Destructive quantum interference in electron transport: A reconciliation of the molecular orbital and the atomic orbital perspective

TL;DR

This paper reconciles two models of destructive quantum interference in molecular electronics, emphasizing the importance of considering all molecular orbitals for accurate predictions and clarifying their relation.

Contribution

It clarifies the relationship between AO-based and MO-based models of DQI and highlights the necessity of including all MOs for accurate descriptions.

Findings

All MOs must be considered for correct DQI prediction.

Frontier orbital approximation is limited to certain hydrocarbons.

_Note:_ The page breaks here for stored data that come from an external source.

(** [Tarjan::new] starts from the graph's own edges, with nothing visited. *)
Lemma tarjan_new_spec (g : Graph A) :
  graph_wf g ->
  exists t adj, tarjan_new g = Some t /\ rep adj (nodes g) t [] [] (fun _ => 0) [] /\
    length adj = length (nodes g) /\ (forall i j, Edge adj i j <-> index_edge g i j) /\
    Forall (Forall (fun j => j < length adj)) adj.
Proof.
  intros Hwf. pose proof Hwf as [Hl Hn Ht]. unfold tarjan_new.
  destruct (index_edges_spec (bt_of_list (imap (fun index n => (n, index)) (nodes g))) (edges g)
              (replicate (length (nodes g)) [])) as (pairs & -> & Hp).
  { intros a b (i & j & Ha & Hb & _)%edges_spec. split; eexists; by apply index_of_spec. }
  simpl. set (adj := (fun targets => dedup (sort targets)) <$> foldl push_edge (replicate (length (nodes g)) []) pairs).
  assert (length adj = length (nodes g)) as Hlen
    by (unfold adj; by rewrite length_fmap, length_push_edges, length_replicate).
  assert (forall i j, (i, j) ∈ pairs <-> index_edge g i j) as Hpairs.
  { intros i j. rewrite Hp. split.
    - intros (a & b & (i' & j' & Ha & Hb & Hij)%edges_spec & Hi & Hj).
      apply index_of_spec in Hi, Hj; [|done..]. unfold nodes in *.
      assert (i = i') as -> by (by eapply NoDup_lookup). by assert (j = j') as -> by (by eapply NoDup_lookup).
    - intros (ts & Hts & Hj). pose proof Hts as Hi%lookup_lt_Some. rewrite Hl in Hi.
      rewrite Forall_forall in Ht. destruct (Ht ts ltac:(by eapply list_elem_of_lookup_2)) as [_ Hb].
      rewrite Forall_forall in Hb. pose proof (Hb j Hj) as Hjb.
      destruct (lookup_lt_is_Some_2 _ _ Hi) as [a Ha]. destruct (lookup_lt_is_Some_2 _ _ Hjb) as [b Hb'].
      exists a, b. split_and!; [|by apply index_of_spec..]. apply edges_spec.
      exists i, j. split_and!; [done..|]. by exists ts. }
  assert (forall i j, (exists ts, adj !! i = Some ts /\ j ∈ ts) <-> index_edge g i j) as Hadj.
  { intros i j. rewrite <- Hpairs.
    rewrite <- (elem_push_edges_nil (length (nodes g)) pairs).
    - unfold adj. setoid_rewrite list_lookup_fmap. split.
      + intros (ts & (ts' & Hts & ->)%fmap_Some & Hj). exists ts'. split; [done|]. by apply (proj2 (dedup_sort_spec ts')).
      + intros (ts & Hts & Hj). rewrite Hts. eexists. split; [done|]. by apply (proj2 (dedup_sort_spec ts)).
    - intros i' j' (ts & Hts & _)%Hpairs. apply lookup_lt_Some in Hts. by rewrite Hl in Hts. }
  eexists _, adj. split_and!; [done| |done| |].
  - split; cbn; try done.
    + intros v Hv. apply lookup_replicate. by rewrite <- Hlen.
    + by rewrite length_replicate.
    + by intros v ?%elem_of_nil.
    + by rewrite length_replicate.
    + intros v Hv. apply lookup_replicate. by rewrite <- Hlen.
  - intros i j. rewrite <- Hadj. unfold Edge, succ_of. destruct (adj !! i) as [ts|]; simpl.
    + split; [eauto|]. by intros (? & [= <-] & ?).
    + split; [by intros ?%elem_of_nil|]. by intros (? & ? & _).
  - apply Forall_forall. intros ts [i Hi]%list_elem_of_lookup. apply Forall_forall. intros j Hj.
    destruct (proj1 (Hadj i j)) as (ts' & Hts' & Hj'); [eauto|]. rewrite Hlen.
    rewrite Forall_forall in Ht. destruct (Ht ts' ltac:(by eapply list_elem_of_lookup_2)) as [_ Hb].
    rewrite Forall_forall in Hb. by apply Hb.
Qed.

(** What the source promises of a component list over nodes [ns] and edge relation [R]. *)
Record scc_result (R : A -> A -> Prop) (ns : list A) (cs : list (list A)) : Prop := {
  S_nodup : NoDup (concat cs);
  S_nodes : forall a, a ∈ concat cs <-> a ∈ ns;
  S_classes : forall c a, c ∈ cs -> a ∈ c -> forall b, b ∈ c <-> rtc R a b /\ rtc R b a;
  S_nonempty : [] ∉ cs;
  S_members : Forall (StronglySorted ord_lt) cs;
  S_order : StronglySorted ord_lt cs }.

Lemma reach_names (g : Graph A) adj i j a :
  (forall i j, Edge adj i j <-> index_edge g i j) -> graph_wf g ->
  nodes g !! i = Some a -> Reach adj i j -> exists b, nodes g !! j = Some b /\ rtc (has_edge g) a b.
Proof.
  intros HE Hwf Ha Hr. revert a Ha. induction Hr as [i|i k j Hik Hr IH]; intros a Ha; [eauto using rtc_refl|].
  apply HE in Hik as (ts & Hts & Hk). destruct Hwf as [_ _ Ht]. rewrite Forall_forall in Ht.
  destruct (Ht ts ltac:(by eapply list_elem_of_lookup_2)) as [_ Hb]. rewrite Forall_forall in Hb.
  destruct (lookup_lt_is_Some_2 _ _ (Hb k Hk)) as [c Hc]. destruct (IH c Hc) as (b & Hb' & Hcb).
  exists b. split; [done|]. eapply rtc_l; [|done]. exists i, k. split_and!; [done..|]. by exists ts.
Qed.

Lemma reach_indices (g : Graph A) adj i j a b :
  (forall i j, Edge adj i j <-> index_edge g i j) -> graph_wf g ->
  nodes g !! i = Some a -> nodes g !! j = Some b -> rtc (has_edge g) a b -> Reach adj i j.
Proof.
  intros HE [_ Hn _] Ha Hb Hr. revert i Ha. induction Hr as [a|a c b (i' & k & Hi' & Hk & Hik) Hr IH]; intros i Ha.
  - assert (i = j) as -> by (by eapply NoDup_lookup). reflexivity.
  - assert (i = i') as -> by (by eapply NoDup_lookup). eapply rtc_l; [by apply HE|]. by apply IH.
Qed.

Lemma elem_of_names (ns : list A) c a : a ∈ names ns c <-> exists v, v ∈ c /\ ns !! v = Some a.
Proof. apply list_elem_of_omap. Qed.

Lemma names_nodup (ns : list A) c : NoDup ns -> NoDup c -> NoDup (names ns c).
Proof.
  intros Hn Hc. induction Hc as [|v c Hv Hc IH]; [constructor|]. unfold names in *. csimpl.
  destruct (ns !! v) as [a|] eqn:Ha; [|done]. constructor; [|done].
  intros (w & Hw & Hwa)%list_elem_of_omap. assert (v = w) as -> by (by apply (NoDup_lookup ns v w a)). done.
Qed.

Lemma names_concat (ns : list A) cs : concat (names ns <$> cs) = names ns (concat cs).
Proof. induction cs as [|c cs IH]; csimpl; [done|]. rewrite IH. unfold names. by rewrite omap_app. Qed.

(** Sorted without repetition is strictly sorted. *)
Lemma sorted_nodup_lt {B} `{OrdLaws B} (l : list B) : NoDup l -> StronglySorted ord_lt (sort l).
Proof.
  intros Hl. pose proof (sort_sorted l) as Hs. rewrite <- (sort_perm l) in Hl.
  induction Hs as [|x k Hk IH Hx]; constructor.
  - apply IH. by apply NoDup_cons in Hl as [_ ?].
  - apply NoDup_cons in Hl as [Hx' _]. rewrite Forall_forall in *. intros y Hy.
    destruct (proj1 (ord_le_iff x y) (Hx y Hy)) as [| ->]; done.
Qed.

Lemma concat_fmap_sort (cs : list (list A)) : concat (sort <$> cs) ≡ₚ concat cs.
Proof. induction cs as [|c cs IH]; csimpl; [done|]. by rewrite IH, sort_perm. Qed.

Lemma concat_perm (cs cs' : list (list A)) : cs ≡ₚ cs' -> concat cs ≡ₚ concat cs'.
Proof.
  induction 1 as [|c cs cs' _ IH|c d cs|cs1 cs2 cs3 _ IH1 _ IH2]; simpl; [done|by rewrite IH| |by transitivity (concat cs2)].
  rewrite !app_assoc. by rewrite (Permutation_app_comm d c).
Qed.

Lemma concat_nodup_nodup (cs : list (list A)) : [] ∉ cs -> NoDup (concat cs) -> NoDup cs.
Proof.
  induction cs as [|c cs IH]; simpl; [constructor|]. rewrite not_elem_of_cons. intros [Hc He] Hn.
  apply NoDup_app in Hn as (_ & Hd & Hn). constructor; [|auto].
  intros Hin. destruct c as [|a c]; [done|]. apply (Hd a); [left|].
  apply elem_of_concat. exists (a :: c). split; [done|left].
Qed.

Lemma scc_result_of_comps (g : Graph A) adj comps :
  graph_wf g -> (forall i j, Edge adj i j <-> index_edge g i j) -> length adj = length (nodes g) ->
  Forall (is_scc adj) comps -> NoDup (concat comps) -> (forall v, v ∈ concat comps <-> v < length adj) ->
  scc_result (has_edge g) (nodes g) (sort (sort <$> (names (nodes g) <$> comps))).
Proof.
  intros Hwf HE Hl Hscc Hn Hin. pose proof (wf_nodup _ Hwf : NoDup (nodes g)) as Hns.
  set (cs := names (nodes g) <$> comps).
  assert (concat (sort (sort <$> cs)) ≡ₚ concat cs) as Hperm.
  { rewrite (concat_perm _ _ (sort_perm _)). apply concat_fmap_sort. }
  assert (NoDup (concat cs)) as Hncs by (unfold cs; rewrite names_concat; by apply names_nodup).
  assert ([] ∉ sort (sort <$> cs)) as Hne.
  { intros Hnil. unfold sort in Hnil at 1. apply elem_of_sort_by, list_elem_of_fmap in Hnil as (c & Hc & Hcs).
    apply list_elem_of_fmap in Hcs as (vs & -> & Hvs). rewrite Forall_forall in Hscc.
    destruct (Hscc vs Hvs) as [Hvne _]. destruct vs as [|v vs]; [done|].
    assert (v < length (nodes g)) as Hv.
    { rewrite <- Hl. apply Hin, elem_of_concat. exists (v :: vs). split; [done|left]. }
    destruct (lookup_lt_is_Some_2 _ _ Hv) as [a Ha].
    assert (a ∈ sort (names (nodes g) (v :: vs))) as Hbad.
    { rewrite sort_perm. apply elem_of_names. exists v. split; [left|done]. }
    rewrite <- Hc in Hbad. by apply elem_of_nil in Hbad. }
  split.
  - by rewrite Hperm.
  - intros a. rewrite Hperm. unfold cs. rewrite names_concat, elem_of_names. split.
    + intros (v & _ & Ha). by eapply list_elem_of_lookup_2.
    + intros [v Ha]%list_elem_of_lookup. exists v. split; [|done]. apply Hin. rewrite Hl. by eapply lookup_lt_Some.
  - intros c a Hc Ha b. unfold sort in Hc at 1.
    apply elem_of_sort_by, list_elem_of_fmap in Hc as (c0 & -> & (vs & -> & Hvs)%list_elem_of_fmap).
    rewrite sort_perm in Ha |- *. apply elem_of_names in Ha as (v & Hv & Ha). rewrite elem_of_names.
    rewrite Forall_forall in Hscc. destruct (Hscc vs Hvs) as [_ Hcls]. split.
    + intros (w & Hw & Hb). apply (Hcls v Hv w) in Hw as [Hvw Hwv].
      destruct (reach_names g adj v w a HE Hwf Ha Hvw) as (b' & Hb' & H1).
      destruct (reach_names g adj w v b HE Hwf Hb Hwv) as (a' & Ha' & H2). by simplify_eq.
    + intros [H1 H2]. assert (exists w, nodes g !! w = Some b) as [w Hw].
      { inversion H1 as [|? ? ? _ Hlast]; subst; [eauto|].
        apply rtc_inv_r in H1 as [->|(k & _ & (? & j & _ & Hj & _))]; eauto. }
      exists w. split; [|done]. apply (Hcls v Hv w). split; by eapply reach_indices.
  - done.
  - apply Forall_forall. intros c Hc. unfold sort in Hc at 1. apply elem_of_sort_by, list_elem_of_fmap in Hc as (c0 & -> & Hc0).
    apply sorted_nodup_lt. clear -Hncs Hc0. induction cs as [|d cs IH]; [by apply elem_of_nil in Hc0|].
    simpl in Hncs. apply NoDup_app in Hncs as (H1 & _ & H2). apply elem_of_cons in Hc0 as [->|?]; auto.
  - apply sorted_nodup_lt. apply concat_nodup_nodup.
    + intros Hnil. apply Hne. by rewrite sort_perm.
    + by rewrite concat_fmap_sort.
Qed.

The models are reconciled through Green's function analysis.

Abstract

Destructive quantum interference (DQI) in single molecule electronics is a purely quantum mechanical effect and entirely defined by inherent properties of the molecule in the junction such as its structure and symmetry. This definition of DQI by molecular properties alone suggests its relation to other more general concepts in chemistry as well as the possibility of deriving simple models for its understanding and molecular device design. Recently, two such models have gained wide spread attention, where one was a graphical scheme based on visually inspecting the connectivity of carbon sites in conjugated pi systems in an atomic orbital (AO) basis and the other one put the emphasis on the amplitudes and signs of the frontier molecular orbitals (MOs). There have been discussions on the range of applicability for these schemes, but ultimately conclusions from topological molecular Hamiltonians should not depend on whether they are drawn from an AO or a MO representation, as long as all the orbitals are taken into account. In this article we clarify the relation between both models in terms of the zeroth order Green's function and compare their predictions for a variety of systems. From this comparison we conclude that for a correct description of DQI from a MO perspective it is necessary to include the contributions from all MOs rather than just those from the frontier orbitals. The cases where DQI effects can be successfully predicted within a frontier orbital approximation we show to be limited to alternant even-membered hydrocarbons, as a a direct consequence of the Coulson-Rushbrooke pairing theorem in quantum chemistry.